▶ [Dataset entries]:
• • • • • • •
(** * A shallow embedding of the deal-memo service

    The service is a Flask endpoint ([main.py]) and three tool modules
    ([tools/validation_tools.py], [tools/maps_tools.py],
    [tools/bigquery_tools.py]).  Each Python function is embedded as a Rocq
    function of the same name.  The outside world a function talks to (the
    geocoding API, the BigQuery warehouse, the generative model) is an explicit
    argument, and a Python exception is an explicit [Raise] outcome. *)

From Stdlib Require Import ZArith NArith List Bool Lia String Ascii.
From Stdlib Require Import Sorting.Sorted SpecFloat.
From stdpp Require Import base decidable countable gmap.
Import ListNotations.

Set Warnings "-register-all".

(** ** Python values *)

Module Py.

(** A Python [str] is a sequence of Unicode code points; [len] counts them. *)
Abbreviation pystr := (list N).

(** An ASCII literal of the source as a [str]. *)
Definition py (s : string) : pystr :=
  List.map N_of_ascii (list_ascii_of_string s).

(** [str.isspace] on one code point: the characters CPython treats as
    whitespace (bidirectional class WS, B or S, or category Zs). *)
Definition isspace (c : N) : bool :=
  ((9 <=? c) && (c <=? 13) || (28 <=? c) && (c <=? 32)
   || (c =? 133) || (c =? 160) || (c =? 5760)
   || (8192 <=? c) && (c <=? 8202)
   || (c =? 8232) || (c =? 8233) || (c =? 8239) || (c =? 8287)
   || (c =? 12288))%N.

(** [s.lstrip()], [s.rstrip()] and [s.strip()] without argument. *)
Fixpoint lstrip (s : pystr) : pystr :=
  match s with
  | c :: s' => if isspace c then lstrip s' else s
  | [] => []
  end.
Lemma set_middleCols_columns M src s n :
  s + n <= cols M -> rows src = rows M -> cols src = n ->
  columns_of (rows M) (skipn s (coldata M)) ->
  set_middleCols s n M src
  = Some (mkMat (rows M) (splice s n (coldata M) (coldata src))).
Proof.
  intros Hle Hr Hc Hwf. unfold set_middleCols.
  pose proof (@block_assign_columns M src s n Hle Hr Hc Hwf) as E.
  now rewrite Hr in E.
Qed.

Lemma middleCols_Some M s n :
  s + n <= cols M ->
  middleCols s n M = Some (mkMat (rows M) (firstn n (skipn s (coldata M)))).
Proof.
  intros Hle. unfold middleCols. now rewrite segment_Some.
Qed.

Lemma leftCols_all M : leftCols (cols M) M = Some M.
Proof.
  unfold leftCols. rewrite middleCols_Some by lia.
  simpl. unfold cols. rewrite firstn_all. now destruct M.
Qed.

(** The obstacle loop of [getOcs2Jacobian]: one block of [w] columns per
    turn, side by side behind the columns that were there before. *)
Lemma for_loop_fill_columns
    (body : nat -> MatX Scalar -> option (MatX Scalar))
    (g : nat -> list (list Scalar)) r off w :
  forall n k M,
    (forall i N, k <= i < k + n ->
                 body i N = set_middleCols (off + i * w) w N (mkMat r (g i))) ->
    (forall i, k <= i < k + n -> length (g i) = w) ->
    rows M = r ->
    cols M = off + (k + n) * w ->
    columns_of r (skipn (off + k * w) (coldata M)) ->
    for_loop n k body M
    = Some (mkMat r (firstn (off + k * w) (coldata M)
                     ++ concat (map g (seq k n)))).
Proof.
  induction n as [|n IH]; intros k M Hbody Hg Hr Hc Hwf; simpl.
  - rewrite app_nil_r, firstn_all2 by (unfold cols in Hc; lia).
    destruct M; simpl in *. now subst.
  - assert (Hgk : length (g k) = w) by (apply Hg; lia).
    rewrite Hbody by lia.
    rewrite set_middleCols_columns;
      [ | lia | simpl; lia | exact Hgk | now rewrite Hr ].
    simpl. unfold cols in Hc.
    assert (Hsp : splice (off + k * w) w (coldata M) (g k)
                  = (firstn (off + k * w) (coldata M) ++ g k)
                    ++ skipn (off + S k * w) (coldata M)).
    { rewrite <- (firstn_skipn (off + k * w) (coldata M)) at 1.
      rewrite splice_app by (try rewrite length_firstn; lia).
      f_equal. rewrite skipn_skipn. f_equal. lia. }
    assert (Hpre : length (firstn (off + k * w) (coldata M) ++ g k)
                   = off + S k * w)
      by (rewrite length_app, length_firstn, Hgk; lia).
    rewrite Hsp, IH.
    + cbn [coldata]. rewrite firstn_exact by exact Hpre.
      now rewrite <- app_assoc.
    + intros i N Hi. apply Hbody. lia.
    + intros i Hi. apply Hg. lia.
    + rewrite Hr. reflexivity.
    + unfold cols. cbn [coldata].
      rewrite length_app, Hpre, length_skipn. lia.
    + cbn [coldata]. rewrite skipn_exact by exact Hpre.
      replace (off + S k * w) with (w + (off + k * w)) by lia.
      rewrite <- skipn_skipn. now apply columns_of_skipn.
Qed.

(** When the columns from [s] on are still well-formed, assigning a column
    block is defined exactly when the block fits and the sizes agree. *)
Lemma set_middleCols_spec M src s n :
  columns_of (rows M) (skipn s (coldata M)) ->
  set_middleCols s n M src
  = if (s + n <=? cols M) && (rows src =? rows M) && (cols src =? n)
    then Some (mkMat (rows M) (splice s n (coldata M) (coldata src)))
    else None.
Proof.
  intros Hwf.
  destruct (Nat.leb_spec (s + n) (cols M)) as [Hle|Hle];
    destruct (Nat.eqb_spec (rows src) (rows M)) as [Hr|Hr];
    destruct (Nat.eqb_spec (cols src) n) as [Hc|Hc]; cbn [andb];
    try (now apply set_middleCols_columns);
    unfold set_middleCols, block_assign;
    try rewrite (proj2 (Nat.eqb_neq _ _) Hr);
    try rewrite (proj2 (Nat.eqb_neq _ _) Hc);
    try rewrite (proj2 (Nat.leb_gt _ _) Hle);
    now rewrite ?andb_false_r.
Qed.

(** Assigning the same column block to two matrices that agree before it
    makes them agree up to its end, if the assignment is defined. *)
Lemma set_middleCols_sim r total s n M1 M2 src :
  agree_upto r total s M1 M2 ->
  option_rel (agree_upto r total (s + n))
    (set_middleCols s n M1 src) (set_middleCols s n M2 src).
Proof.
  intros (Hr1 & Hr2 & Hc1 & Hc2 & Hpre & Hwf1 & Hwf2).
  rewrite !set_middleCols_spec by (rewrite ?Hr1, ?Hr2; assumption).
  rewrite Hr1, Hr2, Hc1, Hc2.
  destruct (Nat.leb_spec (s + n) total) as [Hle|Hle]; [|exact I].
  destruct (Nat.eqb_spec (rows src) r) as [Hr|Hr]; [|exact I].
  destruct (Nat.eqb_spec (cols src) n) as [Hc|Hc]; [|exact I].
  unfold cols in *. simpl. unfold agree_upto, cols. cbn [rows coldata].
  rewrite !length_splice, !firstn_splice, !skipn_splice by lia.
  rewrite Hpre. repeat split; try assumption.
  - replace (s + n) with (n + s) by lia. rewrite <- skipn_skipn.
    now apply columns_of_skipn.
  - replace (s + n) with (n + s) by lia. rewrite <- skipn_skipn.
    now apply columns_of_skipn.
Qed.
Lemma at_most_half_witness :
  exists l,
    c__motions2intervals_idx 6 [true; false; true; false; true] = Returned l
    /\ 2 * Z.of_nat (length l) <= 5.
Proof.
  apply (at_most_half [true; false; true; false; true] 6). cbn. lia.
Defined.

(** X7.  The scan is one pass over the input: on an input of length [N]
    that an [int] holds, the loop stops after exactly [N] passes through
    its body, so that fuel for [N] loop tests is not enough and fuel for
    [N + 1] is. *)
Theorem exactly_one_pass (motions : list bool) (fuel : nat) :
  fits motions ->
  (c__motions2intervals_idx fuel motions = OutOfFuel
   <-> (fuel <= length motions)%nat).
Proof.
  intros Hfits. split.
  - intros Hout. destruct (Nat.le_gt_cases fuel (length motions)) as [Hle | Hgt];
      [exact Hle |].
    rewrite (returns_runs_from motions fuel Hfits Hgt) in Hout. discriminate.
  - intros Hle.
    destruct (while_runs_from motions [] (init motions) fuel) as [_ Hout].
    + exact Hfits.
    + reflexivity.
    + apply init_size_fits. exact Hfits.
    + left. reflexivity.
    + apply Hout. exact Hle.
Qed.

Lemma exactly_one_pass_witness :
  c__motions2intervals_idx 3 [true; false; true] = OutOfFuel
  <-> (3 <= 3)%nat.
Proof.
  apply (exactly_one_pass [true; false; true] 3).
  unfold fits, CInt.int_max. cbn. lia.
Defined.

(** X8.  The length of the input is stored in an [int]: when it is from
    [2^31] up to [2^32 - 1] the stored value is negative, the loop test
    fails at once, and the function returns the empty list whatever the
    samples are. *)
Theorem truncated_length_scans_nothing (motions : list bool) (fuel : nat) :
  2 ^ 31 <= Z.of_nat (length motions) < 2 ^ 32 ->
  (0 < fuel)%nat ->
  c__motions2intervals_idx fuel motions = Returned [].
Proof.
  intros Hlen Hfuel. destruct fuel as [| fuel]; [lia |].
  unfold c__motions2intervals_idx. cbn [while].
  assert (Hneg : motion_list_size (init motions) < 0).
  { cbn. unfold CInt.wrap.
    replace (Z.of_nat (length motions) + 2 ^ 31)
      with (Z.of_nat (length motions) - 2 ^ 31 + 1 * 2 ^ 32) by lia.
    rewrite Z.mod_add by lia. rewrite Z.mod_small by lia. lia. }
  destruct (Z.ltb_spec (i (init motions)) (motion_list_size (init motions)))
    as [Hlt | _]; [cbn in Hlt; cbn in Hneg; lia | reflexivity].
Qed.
• • • • • • •
▶ [Description of the task]:
Starting with the line that contains "fails at once, and", print every line through the end of the entries above exactly as written, both boundary lines included, and nothing else.

▶ [Written response]:
    fails at once, and the function returns the empty list whatever the
    samples are. *)
Theorem truncated_length_scans_nothing (motions : list bool) (fuel : nat) :
  2 ^ 31 <= Z.of_nat (length motions) < 2 ^ 32 ->
  (0 < fuel)%nat ->
  c__motions2intervals_idx fuel motions = Returned [].
Proof.
  intros Hlen Hfuel. destruct fuel as [| fuel]; [lia |].
  unfold c__motions2intervals_idx. cbn [while].
  assert (Hneg : motion_list_size (init motions) < 0).
  { cbn. unfold CInt.wrap.
    replace (Z.of_nat (length motions) + 2 ^ 31)
      with (Z.of_nat (length motions) - 2 ^ 31 + 1 * 2 ^ 32) by lia.
    rewrite Z.mod_add by lia. rewrite Z.mod_small by lia. lia. }
  destruct (Z.ltb_spec (i (init motions)) (motion_list_size (init motions)))
    as [Hlt | _]; [cbn in Hlt; cbn in Hneg; lia | reflexivity].
Qed.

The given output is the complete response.